The exposure of the Jane Harman-AIPAC axis of treason has exploded the illusion of the Israel Lobby’s invulnerability. Here they thought they had the AIPAC espionage trial swept safely under the rug, or nearly so, what with the prosecution of two former top Lobby officials seemingly stalled indefinitely, and the Justice Department "reviewing" whether to pursue the case. Not only that, but accused Israeli spy Steve Rosen is riding high, having recently been instrumental in the downfall of Obama administration appointee Charles Freeman. Slated to take up a key post, which would have had him writing the president’s daily intelligence briefing, Freeman was lynched by a bipartisan mob of neocons and Israel-firsters, with the disgraceful (albeit not sufficiently disgraced) Rosen leading the charge.

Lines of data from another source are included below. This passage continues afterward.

Lemma enqueue_ok bytes q log :
  0 <= bytes → 0 <= h_maxSize limits → 0 <= h_maxBytes limits → hq_ok (q, log) →
  let r := enqueueItem limits bytes q in hq_ok (r.1.1, log ++ r.1.2).
Proof.
  intros Hb Hm1 Hm2 Hok. cbv zeta. unfold enqueueItem. destruct (closed q) eqn:Ec.
  { simpl. rewrite app_nil_r. by apply hq_ok_dropped. }
  destruct (_ || _) eqn:E.
  { simpl. by apply hq_ok_silent; [apply hq_ok_dropped|..]. }
  bools. destruct (drain limits (add_item bytes q)) as [q' out] eqn:Ed. simpl.
  destruct Hok as [[H1 H2 H3 H4 H5 H6 H7 H8 H9 H10 H11 Hlog H12] Hbusy]. simpl in *.
  assert (Hc : hcore (add_item bytes q, log)).
  { unfold retainedBytes in *. split; simpl; unfold retainedBytes in *; simpl;
      rewrite ?fmap_app, ?sumZ_app, ?length_app; simpl; try done; try lia.
    - intros i Hi. rewrite !elem_of_app in Hi. rewrite list_elem_of_singleton in Hi.
      destruct Hi as [[Hi| ->]|Hi]; [apply H7; set_solver|done|apply H7; set_solver].
    - rewrite app_assoc. apply ascending_snoc. split; [done|]. intros y Hy. by apply H9.
    - intros id Hid. rewrite app_assoc, elem_of_app, list_elem_of_singleton in Hid.
      destruct Hid as [Hid| ->]; [specialize (H9 id Hid); lia|lia].
    - change (0%nat :: seq 1 (next q)) with (seq 0 (S (next q))).
      rewrite seq_S, <- H10, !app_assoc. done.
    - congruence. }
  pose proof (hq_drain_ok _ _ _ Hc eq_refl) as Hd. cbv zeta in Hd. unfold drain in Ed. rewrite Ed in Hd.
  simpl in Hd. by destruct Hd.
Qed.

Lemma settle_ok id ok q log :
  hq_ok (q, log) → let r := settle_item id ok q in hq_ok (r.1, log ++ r.2).
Proof.
  intros Hok. cbv zeta. unfold settle_item. destruct (find_by m_id id (running q)) as [i|] eqn:Ef;
    simpl; [|by rewrite app_nil_r].
  destruct Hok as [[H1 H2 H3 H4 H5 H6 H7 H8 H9 H10 H11 Hlog H12] Hbusy]. simpl in *.
  assert (Hnd : NoDup (settlements log ++ ids (running q) ++ ids (pending q)))
    by (rewrite H10; apply NoDup_seq).
  apply NoDup_app in Hnd as (_ & Hsep & [Hnr _]%NoDup_app).
  destruct (remove_by_found m_id m_bytes id (running q) i Hnr Ef) as (Hperm & Hsum & Hlen).
  apply find_by_Some in Ef as [Hin Hid]. subst id.
  assert (Hst : starts ((if ok then [] else [HError]) ++ [HSettle (m_id i) ok]) = []) by (by destruct ok).
  assert (Hse : settlements ((if ok then [] else [HError]) ++ [HSettle (m_id i) ok]) = [m_id i])
    by (by destruct ok).
  assert (Hnew : m_id i ∉ ids (settled q)).
  { intros Hi. apply (Hsep (m_id i)); [by apply Hlog|]. apply elem_of_app. left.
    apply list_elem_of_fmap. eauto. }
  split; [|done]. split; simpl; rewrite ?(starts_app log), ?(settlements_app log), ?Hst, ?Hse, ?app_nil_r; try done.
  - rewrite length_app. simpl. lia.
  - rewrite sumZ_app. simpl. lia.
  - intros j Hj. apply H7. rewrite Hperm. set_solver.
  - rewrite <- H10. pose proof (fmap_Permutation m_id _ _ Hperm) as Hpi.
    etrans; [|apply Permutation_app_head, Permutation_app_tail; symmetry; exact Hpi].
    by rewrite <- app_assoc.
  - rewrite fmap_app. simpl. apply NoDup_app. split_and!; [done| |apply NoDup_singleton].
    intros x Hx ->%list_elem_of_singleton. done.
  - intros x. rewrite fmap_app, !elem_of_app. simpl. intros [Hx|Hx]; [left; by apply Hlog|by right].
Qed.

Lemma hq_release_ok id q log :
  hq_ok (q, log) → let r := release_item limits id q in hq_ok (r.1, log ++ r.2).
Proof.
  intros Hok. cbv zeta. unfold release_item. destruct (find_by m_id id (settled q)) as [i|] eqn:Ef;
    simpl; [|by rewrite app_nil_r].
  destruct Hok as [[H1 H2 H3 H4 H5 H6 H7 H8 H9 H10 H11 Hlog H12] Hbusy]. simpl in *.
  destruct (remove_by_found m_id m_bytes id (settled q) i H11 Ef) as (Hperm & Hsum & Hlen).
  match goal with |- context [drain limits ?g] => set (q1 := g) end.
  assert (Hi : 0 <= m_bytes i) by (apply H7; rewrite Hperm; set_solver).
  assert (Hc : hcore (q1, log)).
  { unfold retainedBytes in *. split; simpl; unfold retainedBytes; simpl; try done; try lia.
    - intros j Hj. apply H7. rewrite Hperm. set_solver.
    - eapply sublist_NoDup; [exact H11|apply remove_by_ids].
    - intros x Hx. apply Hlog. eapply elem_of_submseteq; [exact Hx|].
      apply sublist_submseteq, remove_by_ids. }
  pose proof (hq_drain_ok _ _ _ Hc eq_refl) as Hd. cbv zeta in Hd.
  change (drain_from limits (pending q1) q1) with (drain limits q1) in Hd.
  destruct (drain limits q1) as [q2 out]. simpl in *. destruct Hd as (Hd & _).
  rewrite app_assoc. destruct (_ && _); [by apply hq_ok_silent|by rewrite app_nil_r].
Qed.

Lemma clear_ok b q log out :
  hq_ok (q, log) → (b = false → closed q = false ∨ pending q = []) →
  starts out = [] → settlements out = ids (pending q) →
  hq_ok (clear_pending b q, log ++ out).
Proof.
  intros [[H1 H2 H3 H4 H5 H6 H7 H8 H9 H10 H11 Hlog H12] Hbusy] Hb Hs Ht. simpl in *.
  unfold retainedBytes in *. split; [|done].
  assert (0 <= pendingBytes q).
  { rewrite H1. apply sumZ_nonneg. intros. apply H7. set_solver. }
  split; simpl; unfold retainedBytes; simpl; rewrite ?starts_app, ?settlements_app, ?Hs, ?Ht, ?app_nil_r; try done; try lia.
  - intros j Hj. apply H7. set_solver.
  - eapply ascending_sublist; [|exact H8]. apply sublist_inserts_r. done.
  - intros id Hid. apply H9. set_solver.
  - rewrite <- H10, <- app_assoc. apply Permutation_app_head, Permutation_app_comm.
  - intros x Hx. apply elem_of_app. left. by apply Hlog.
Qed.

Lemma close_log (l : list item) :
  starts (mjoin (map (λ i, [HError; HSettle (m_id i) false]) l)) = [] ∧
  settlements (mjoin (map (λ i, [HError; HSettle (m_id i) false]) l)) = ids l.
Proof. induction l as [|i l [IH1 IH2]]; [done|]. simpl. by rewrite IH1, IH2. Qed.

Lemma discard_log (l : list item) :
  starts (map (λ i, HSettle (m_id i) false) l) = [] ∧
  settlements (map (λ i, HSettle (m_id i) false) l) = ids l.
Proof. induction l as [|i l [IH1 IH2]]; [done|]. simpl. by rewrite IH1, IH2. Qed.

Lemma hstep_ok h e :
  0 <= h_maxSize limits → 0 <= h_maxBytes limits → hq_ok h → hq_ok (hstep limits h e).
Proof.
  intros Hm1 Hm2 Hok. destruct h as [q log]. unfold hstep. destruct e as [b|id ok|id| |].
  - pose proof (enqueue_ok (Z.max 0 b) q log ltac:(lia) Hm1 Hm2 Hok) as H. cbv zeta in H.
    by destruct (enqueueItem limits (Z.max 0 b) q) as [[q' out] ok].
  - pose proof (settle_ok id ok q log Hok) as H. cbv zeta in H. by destruct (settle_item id ok q).
  - pose proof (hq_release_ok id q log Hok) as H. cbv zeta in H. by destruct (release_item limits id q).
  - destruct (close_log (pending q)). by apply clear_ok.
  - destruct (discard_log (pending q)). apply clear_ok; try done. by left.
Qed.
End invariant.

(** In every history of a delivery queue, at most [concurrency] messages are
    being handled, at most [maxSize] messages and [maxBytes] bytes are retained
    and the counters say exactly what is, messages are started in the order they
    were accepted and only wait while every slot is taken, and every accepted
    message is settled exactly once: it is waiting, being handled, or has had
    its one settlement. *)
Theorem handler_queue_ok limits h :
  0 < h_concurrency limits → 0 <= h_maxSize limits → 0 <= h_maxBytes limits →
  reachable (hstep limits) (newHandlerQueue, []) h →
  active h.1 <= h_concurrency limits ∧
  Z.of_nat (length (pending h.1)) + active h.1 <= h_maxSize limits ∧
  retainedBytes h.1 = sumZ m_bytes (pending h.1 ++ running h.1 ++ settled h.1) ∧
  retainedBytes h.1 <= h_maxBytes limits ∧
  ascending (starts h.2 ++ (m_id <$> pending h.1)) ∧
  (pending h.1 ≠ [] → active h.1 = h_concurrency limits) ∧
  settlements h.2 ++ (m_id <$> running h.1) ++ (m_id <$> pending h.1) ≡ₚ seq 0 (next h.1).
Proof.
  intros H0 H1 H2 Hr.
  assert (Hok : hq_ok limits h).
  { revert h Hr. apply reachable_invariant; [|intros; by apply hstep_ok].
    split; [|done]. split; simpl; unfold retainedBytes; simpl; try done; try lia; try set_solver; constructor. }
  destruct Hok as [[] Hb]. split_and!; try done.
  rewrite !sumZ_app. unfold retainedBytes. lia.
Qed.

Definition small_queue : HandlerLimits := {| h_concurrency := 1; h_maxSize := 2; h_maxBytes := 100 |}.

This triumphal march hit a rather large bump in the road, however, when none other than Congressional Quarterly published a bombshell story detailing how Rep. Jane Harman – hawkish Democrat and reliable ally of the Lobby – had been caught red-handed offering to take up a request by "a suspected Israeli agent" to intercede with the Justice Department and the White House in order to get the charges against Rosen and his assistant, Keith Weissman, reduced or dropped altogether. In exchange, the agent averred, AIPAC would pressure Speaker-to-be Nancy Pelosi to appoint Harman head of the House Intelligence Committee, with the threat of withholding Haim Saban‘s substantial contribution to the Democratic Party dangled over Pelosi’s head like Damocles’ sword.

Harman has been twisting herself into a pretzel in a vain attempt to push back, and in the process she humiliated herself on the public airwaves in a real trainwreck of an interview with National Public Radio’s Robert Siegel. When he asked her if she remembers that conversation with a "suspected Israeli agent" – as the original story exposing her perfidy described her interlocutor – she screeched: "We don’t know that there was a conversation"! However, a few minutes later, when Siegel inquires whether it is "realistic to think that anybody is going to release a completely unredacted transcript of that conversation," she averred: "Well, let’s find out. I mean, the person I was talking to was an American citizen" – apparently forgetting that the existence of that conversation was supposed to be in doubt.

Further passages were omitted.